Nitric oxide helps blood vessels to relax and dilate, which can lower blood pressure. Beetroot extract provides a source of dietary nitrate, used in the body as nitric oxide, which has been shown to reduce blood pressure and increase vasodilation (9). Several human stud­ies have demonstrated the antioxidant, anti-inflammatory, and vascular-protective effects offered by beetroot and its constituents Supplementation has been reported to reduce blood pressure and inflammation and decrease oxidative stress, making it one nutritional approach to managing cardiovascular health (10).

    

 

References:
1. World Health Organization. (2017). Cardiovascular diseases. Retrieved from www.who.int/news-room/fact-sheets/detail/cardiovascular-diseases-(cvds)
2. Heart and Stroke Foundation of Canada. (2018). Retrieved from www.heartandstroke.ca/what-we-do/media-centre/stroke-report
3. Yin, J., Ye, J., & Jia, W. (2012). Effects and mechanisms of berberine in diabetes treatment. Acta Pharmaceutica Sinica B, 2(4), 327–334.
4. Dong, H., Zhao, Y., & Zhao, L., (2013). The effects of berberine on blood lipids: A systemic review and meta-analysis of randomized controlled trials. Planta Medica 79(6), 437–446.
5. Jazzar, B., et al. (2009). On the interference of boswellic acids with 5-lipoxygenase: mechanistic studies in vitro and pharmacological relevance. European Journal of Pharmacology, 606(1-3), 246–254.
6. Kun, Z., Wei, S., Dalin, L., et al. (2017). Apigenin in the regulation of cholesterol metabolism and protection of blood vessels. Experimental and Therapeutic Medicine, 13(5), 1719–1724.
7. Feringa, H., Laskey, D., Dickson, J., et al. (2011).
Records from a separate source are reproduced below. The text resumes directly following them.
Example back_check_verdict_witness :
  exists itfs ts, plain_with itfs ts ∈ two_blocks /\
    forall t, t ∈ ts -> exists t',
      rtxTypeCheck_Template (D := disk_of (trees_for no_templates)) 50 (session_of (trees_for no_templates)) t itfs = Ret (true, t').
Proof.
  destruct (rtxTpl_TypeCheck (D := disk_of (trees_for no_templates)) 50 (session_of (trees_for no_templates)) two_blocks)
    as [[b root']| |] eqn:E; pose proof E as E'; vm_compute in E'; [|discriminate E'..]. injection E' as <- _.
  apply (back_check_verdict (D := disk_of (trees_for no_templates)) _ 50 two_blocks true root' E); [|reflexivity].
  intros n Hn. unfold two_blocks, bad_bomb, good_bomb, lkm_bomb, with_lkm in Hn. simpl in Hn.
  repeat (apply elem_of_cons in Hn as [->|Hn]; [first [left; reflexivity|right; eexists _, [_]; reflexivity]|]).
  destruct (not_elem_of_nil _ Hn).
Defined.

Definition sequence_itfs : list itf_source := [builtin_string; lkm_sequence].

Definition accepted_sequence : template := something "" [bare "String"] implemented.

(** The trees of these interfaces are well named. *)
Lemma well_named_all t :
  Forall (fun nr : string * arr seq_tree => NoDup (akeys nr.2) /\
    Forall (fun kd : string * seq_tree => nr.1 = id_name (q_name (e_rtype (st_decl kd.2))) /\
      kd.1 = seq_key (e_rtype (st_decl kd.2)) /\ id_scope (q_name (e_rtype (st_decl kd.2))) = ft_name t) nr.2)
    (ft_sequences t) ->
  well_named (ft_name t) t.
Proof.
  intros H. rewrite Forall_forall in H. split; [done| |].
  - intros name refs Hr%aget_In. apply (H _ Hr).
  - intros name refs k d Hr%aget_In Hin. destruct (H _ Hr) as [_ Hk]. rewrite Forall_forall in Hk. apply (Hk _ Hin).
Qed.

Lemma sequence_trees_named : trees_named (D := disk_of (trees_for sequence_itfs)) (session_of (trees_for sequence_itfs)).
Proof.
  assert (Hall : Forall (fun t => well_named (ft_name t) t) (trees_for sequence_itfs)).
  { assert (H : Forall (fun t => Forall (fun nr : string * arr seq_tree => NoDup (akeys nr.2) /\
      Forall (fun kd : string * seq_tree => nr.1 = id_name (q_name (e_rtype (st_decl kd.2))) /\
        kd.1 = seq_key (e_rtype (st_decl kd.2)) /\ id_scope (q_name (e_rtype (st_decl kd.2))) = ft_name t) nr.2)
      (ft_sequences t)) (trees_for sequence_itfs)).
    { refine (bool_decide_unpack _ _). vm_compute. exact I. }
    apply (Forall_impl _ _ _ H). intros t Ht. by apply well_named_all. }
  assert (Hn : map ft_name (trees_for sequence_itfs) = ["Builtin"; "LKM"]) by (vm_compute; reflexivity).
  destruct (trees_for sequence_itfs) as [|t1 [|t2 [|? ?]]]; try discriminate Hn. injection Hn as H1 H2.
  apply Forall_cons in Hall as [Ht1 [Ht2 _]%Forall_cons].
  intros x t. unfold load_itf, rtxLink_findInterface, session_of. simpl. rewrite H1, H2.
  destruct (String.eqb_spec x "Builtin") as [->|]; [|destruct (String.eqb_spec x "LKM") as [->|]]; [| |done];
    unfold rtxLink_LoadItem; simpl; rewrite ?H1, ?H2; simpl; intros [= <-].
  - by rewrite H1 in Ht1.
  - by rewrite H2 in Ht2.
Qed.

(** The sequence is provided and demands a chunk for its pointcut and one for its
    call. *)
Example sequence_template_sound_witness :
  exists t', rtxTypeCheck_Template (D := disk_of (trees_for sequence_itfs)) 50 (session_of (trees_for sequence_itfs))
               accepted_sequence ["LKM"] = Ret (true, t') /\
    exists e d body1 body2, resolved (D := front_disk (D := disk_of (trees_for sequence_itfs))) (session_of (trees_for sequence_itfs)) ""
        (tp_rtype accepted_sequence) (tp_rtype t') e /\
      st_decl d = e /\ provides (st_body d) (tp_body accepted_sequence) body1 /\
      provides_builtin (e_qualifier e) body1 body2.
Proof.
  destruct (rtxTypeCheck_Template (D := disk_of (trees_for sequence_itfs)) 50 (session_of (trees_for sequence_itfs))
    accepted_sequence ["LKM"]) as [[b t']| |] eqn:E; pose proof E as E'; vm_compute in E'; [|discriminate E'..].
  injection E' as <- _. exists t'. split; [reflexivity|].
  destruct (sequence_template_sound (D := disk_of (trees_for sequence_itfs)) _ 50 accepted_sequence ["LKM"] t' eq_refl E)
    as (e & itfTree & d & body1 & body2 & _ & Hr & _ & _ & Hd & Hp & Hb & _).
  specialize (Hd sequence_trees_named). subst e. exists (st_decl d), d, body1, body2. exact (conj Hr (conj eq_refl (conj Hp Hb))).
Defined.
The effect of grape seed extract on cardiovascular risk markers: a meta-analysis of randomized controlled trials. Journal of the American Dietetic Association, 111(8), 1173–1181.
8. Cos, P., De Bruyne, T., Hermans, N., et al. (2004). Proanthocyanidins in health care: current and new trends. Journal of the American Dietetic Association, 11(10), 1345–1359.
9. Notay, K., Incognito, A., & Millar, P. (2017). Acute beetroot juice supplementation on sympathetic nerve activity: a randomized, double-blind, placebo-controlled proof-of-concept study. American Journal of Physiology-Heart and Circulatory Physiology, 313(1).
10. Clifford, T., Howatson, G., West, D. J., et al. (2015). The potential benefits of red beetroot supplementation in health and disease. Nutrients, 7(4), 2801–2822.